It’s a good time to live in the city. After decades of decline, people and investment are pouring back into urban neighborhoods all across the country, and even into L.A.’s long-forgotten downtown. People want urbanity and convenience, and they want lofts, live-work spaces, town homes — a high-rise room with a view. But all this density and development will cause L.A.’s already thick traffic to congeal. What exactly does L.A.’s brand-new planning director, Gail Goldberg, propose to do? L.A. hasn’t had a planning director with a compelling vision since Calvin Hamilton and his “Centers Concept” five decades ago helped create the L.A. we know today — a diffuse city with multiple downtowns. As planning director in San Diego, Goldberg won consensus around a plan called “City of Villages,” which clustered new development around transit. It provided the high-rise, higher-density housing that the market wanted, made mass transit more convenient and kept the units out of single-family neighborhoods. It worked in San Diego, a city consistently ranked as one of this country’s most livable. But density has always been a tough sell to L.A.’s hardcore suburbanistas.

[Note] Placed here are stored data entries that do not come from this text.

(** * MelonFire: the pull/push revision engine of src/index.ts

    A shallow embedding of the WatermelonDB / Firestore synchronisation engine
    and the properties of its specification.

    Conventions of the embedding.
    - JavaScript numbers that hold revisions and counters are integers here
      ([Z]); the values involved are far below 2^53.
    - Strings are sequences of bytes (the UTF-8 bytes of the JavaScript
      string).  [decodeURIComponent] checks the shape of every escape
      sequence; its further check that the decoded octets are well-formed
      UTF-8 is not modelled (it holds for everything [encodeURIComponent]
      produced from well-formed text).
    - A Firestore database is a finite map from document paths to documents.
      Remote calls succeed unless the environment of the call says otherwise
      (see [Env]).
    - The caller's row objects live in a heap, so that a function which
      deletes a property of an object it was given is seen by the caller.
    - Plain objects used as dictionaries keep JavaScript's own-property
      order.  Reads and writes by key reach own properties only; the [in]
      operator also sees the properties every object inherits from
      Object.prototype ([js_in]). *)

From Stdlib Require Import ZArith NArith Lia Ascii String List.
From stdpp Require Import base option list gmap strings fin_maps sorting.

Open Scope Z_scope.

(** ** Errors and results *)

Inductive Error :=
  | URIError                                 (* malformed escape sequence *)
  | TypeError                                (* property access on undefined *)
  | OutOfSync (pulledUpTo revision : Z)      (* "Local DB out of sync ..." *)
  | BatchCommitted                           (* write batch used after commit() *)
  | InvalidArgument                          (* batch.delete on a non-reference *)
  | RemoteError (msg : string)               (* the remote store rejected a call *)
  | OutOfFuel.                               (* a loop of the model ran dry *)

Inductive Result (A : Type) :=
  | Ok (a : A)
  | Err (e : Error).
Arguments Ok {A} a.
Arguments Err {A} e.

Definition is_ok {A} (r : Result A) : bool :=
  match r with Ok _ => true | Err _ => false end.

Definition rbind {A B} (r : Result A) (k : A -> Result B) : Result B :=
  match r with Ok a => k a | Err e => Err e end.

Fixpoint rfoldl {A B} (f : A -> B -> Result A) (a : A) (l : list B) : Result A :=
  match l with
  | [] => Ok a
  | b :: l' => rbind (f a b) (fun a' => rfoldl f a' l')
  end.

(** ** Constants (src/index.ts, lines 86-89) *)

Definition MAX_TRANSACTION_WRITES : Z := 500.
Definition BATCH_COLLECTION : string := "melonBatches".
Definition DELETE_COLLECTION : string := "melonDeletes".
Definition MIN_REVISION : Z := 1.

(** ** Id codec: encodeURIComponent / decodeURIComponent *)

Module Codec.

Definition in_range (lo hi : N) (c : ascii) : bool :=
  let n := N_of_ascii c in ((lo <=? n) && (n <=? hi))%N.

Definition is_digit (c : ascii) : bool := in_range 48 57 c.
Definition is_upper (c : ascii) : bool := in_range 65 90 c.
Definition is_lower (c : ascii) : bool := in_range 97 122 c.

(* uriUnreserved: letters, digits and the marks - _ . ! ~ * ' ( ) *)
Definition unreserved (c : ascii) : bool :=
  is_digit c || is_upper c || is_lower c ||
  existsb (Ascii.eqb c)
    ["-"; "_"; "."; "!"; "~"; "*"; "'"; "("; ")"]%char.

Definition hex_digit (n : N) : ascii :=
  if (n <? 10)%N then ascii_of_N (48 + n) else ascii_of_N (55 + n).

Definition hex_value (c : ascii) : option N :=
  let n := N_of_ascii c in
  if is_digit c then Some (n - 48)%N
  else if in_range 65 70 c then Some (n - 55)%N
  else if in_range 97 102 c then Some (n - 87)%N
  else None.

Definition escape (c : ascii) : string :=
  let n := N_of_ascii c in
  String "%" (String (hex_digit (n / 16)) (String (hex_digit (n mod 16)) "")).

Fixpoint encodeURIComponent (s : string) : string :=
  match s with
  | EmptyString => ""
  | String c s' =>
      if unreserved c then String c (encodeURIComponent s')
      else escape c +:+ encodeURIComponent s'
  end.

Fixpoint decodeURIComponent (s : string) : Result string :=
  match s with
  | EmptyString => Ok ""
  | String c s' =>
      if Ascii.eqb c "%" then
        match s' with
        | String h (String l s'') =>
            match hex_value h, hex_value l with
            | Some a, Some b =>
                rbind (decodeURIComponent s'')
                      (fun r => Ok (String (ascii_of_N (16 * a + b)) r))
            | _, _ => Err URIError
            end
        | _ => Err URIError
        end
      else rbind (decodeURIComponent s') (fun r => Ok (String c r))
  end.

End Codec.
Export Codec.

(** ** Rows and documents (src/index.ts, lines 13-84) *)

Inductive val :=
  | VNull
  | VBool (b : bool)
  | VNum (n : Z)
  | VStr (s : string).

(* ChangeRecord & WatermelonClientInternals: the named properties the engine
   touches, and the remaining columns of the row. *)
Record Row := mkRow {
  id : string;
  _status : option string;
  _changed : option string;
  melonFireChange : option val;
  melonFireRevision : option Z;
  columns : list (string * val)
}.

Definition TableDeletes := list (string * list string).

Record BaseDoc := mkBaseDoc {
  melonLatestRevision : option Z;
  melonLatestDate : option string;
  melonBatchTokens : option (gmap Z string)   (* keyed by the revision *)
}.

Record BatchDoc := mkBatchDoc {
  batchLatestRevision : Z;
  batchLatestDate : string;
  batchDeletes : TableDeletes
}.

Record DeleteRecord := mkDeleteRecord {
  revision : Z;
  deletes : TableDeletes
}.

Inductive Doc :=
  | DRow (r : Row)
  | DBase (b : BaseDoc)
  | DBatch (b : BatchDoc)
  | DDel (d : DeleteRecord).

#[global] Instance val_eq_dec : EqDecision val.
Proof. solve_decision. Defined.
#[global] Instance Row_eq_dec : EqDecision Row.
Proof. solve_decision. Defined.
#[global] Instance Error_eq_dec : EqDecision Error.
Proof. solve_decision. Defined.

(* lines 259-265: delete obj._status; delete obj._changed *)
Definition removeWatermelonInternals (obj : Row) : Row :=
  {| id := id obj; _status := None; _changed := None;
     melonFireChange := melonFireChange obj;
     melonFireRevision := melonFireRevision obj;
     columns := columns obj |}.

(* lines 270-274: delete record.melonFireChange; delete record.melonFireRevision *)
Definition removeMelonFields (record : Row) : Row :=
  {| id := id record; _status := _status record; _changed := _changed record;
     melonFireChange := None;
     melonFireRevision := None;
     columns := columns record |}.

(* { ...raw, melonFireRevision: revision } *)
Definition withRevision (raw : Row) (rev : Z) : Row :=
  {| id := id raw; _status := _status raw; _changed := _changed raw;
     melonFireChange := melonFireChange raw;
     melonFireRevision := Some rev;
     columns := columns raw |}.

(** ** Sorting (query order) *)

Section Sorting.
Context {A : Type} (leb : A -> A -> bool).

Fixpoint insert_sorted (x : A) (l : list A) : list A :=
  match l with
  | [] => [x]
  | y :: l' => if leb x y then x :: l else y :: insert_sorted x l'
  end.

(* stable: equal keys keep the order of the input *)
Definition isort (l : list A) : list A := foldr insert_sorted [] l.
End Sorting.

(** ** Plain JavaScript objects used as dictionaries *)

Module JsObj.
Section JsObj.
Context {V : Type}.

(* own properties in creation order *)
Definition t := list (string * V).

Fixpoint set (k : string) (v : V) (o : list (string * V)) : list (string * V) :=
  match o with
  | [] => [(k, v)]
  | (k', v') :: o' =>
      if String.eqb k k' then (k, v) :: o' else (k', v') :: set k v o'
  end.

Fixpoint get (k : string) (o : list (string * V)) : option V :=
  match o with
  | [] => None
  | (k', v') :: o' => if String.eqb k k' then Some v' else get k o'
  end.

Definition has (k : string) (o : list (string * V)) : bool :=
  match get k o with Some _ => true | None => false end.

Fixpoint parse_digits (acc : N) (s : string) : option N :=
  match s with
  | EmptyString => Some acc
  | String c s' =>
      if Codec.is_digit c
      then parse_digits (10 * acc + (N_of_ascii c - 48))%N s'
      else None
  end.

(* an array index: the canonical decimal form of an integer below 2^32 - 1 *)
Definition array_index (s : string) : option N :=
  match s with
  | EmptyString => None
  | String c s' =>
      if Ascii.eqb c "0" && negb (String.eqb s' "") then None
      else match parse_digits 0%N s with
           | Some n => if (n <=? 4294967294)%N then Some n else None
           | None => None
           end
  end.

Definition index_of (e : string * V) : N :=
  match array_index e.1 with Some n => n | None => 0%N end.

Definition is_index (e : string * V) : bool :=
  match array_index e.1 with Some _ => true | None => false end.

(* OrdinaryOwnPropertyKeys: array indices ascending, then the other string
   keys in creation order *)
Definition entries (o : list (string * V)) : list (string * V) :=
  isort (fun a b => (index_of a <=? index_of b)%N) (List.filter is_index o)
  ++ List.filter (fun e => negb (is_index e)) o.

Definition keys (o : list (string * V)) : list string := map fst (entries o).
Definition values (o : list (string * V)) : list V := map snd (entries o).
End JsObj.
End JsObj.

(** ** The [in] operator on plain objects *)

(* the properties an object created by {} inherits from Object.prototype *)
Definition prototype_names : list string :=
  ["constructor"; "__defineGetter__"; "__defineSetter__"; "hasOwnProperty";
   "__lookupGetter__"; "__lookupSetter__"; "isPrototypeOf";
   "propertyIsEnumerable"; "toString"; "valueOf"; "__proto__";
   "toLocaleString"]%string.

Can Goldberg possibly succeed in selling it here? She’s no stranger to difficulty, a single mom who put two sons through college before entering planning school at age 43. Concentrating growth around transit, she contends, is “more than just a smart growth strategy, it’s a survival tactic” for big built-out cities like Los Angeles that are growing rapidly but have nowhere left to grow. “Either we have to accommodate density very strategically or it will happen haphazardly in ways that will have a negative impact on each of us and on the city as a whole.” The key, she believes, is involving all of L.A.’s neighborhoods in a planning effort that allows them to choose where the density should go.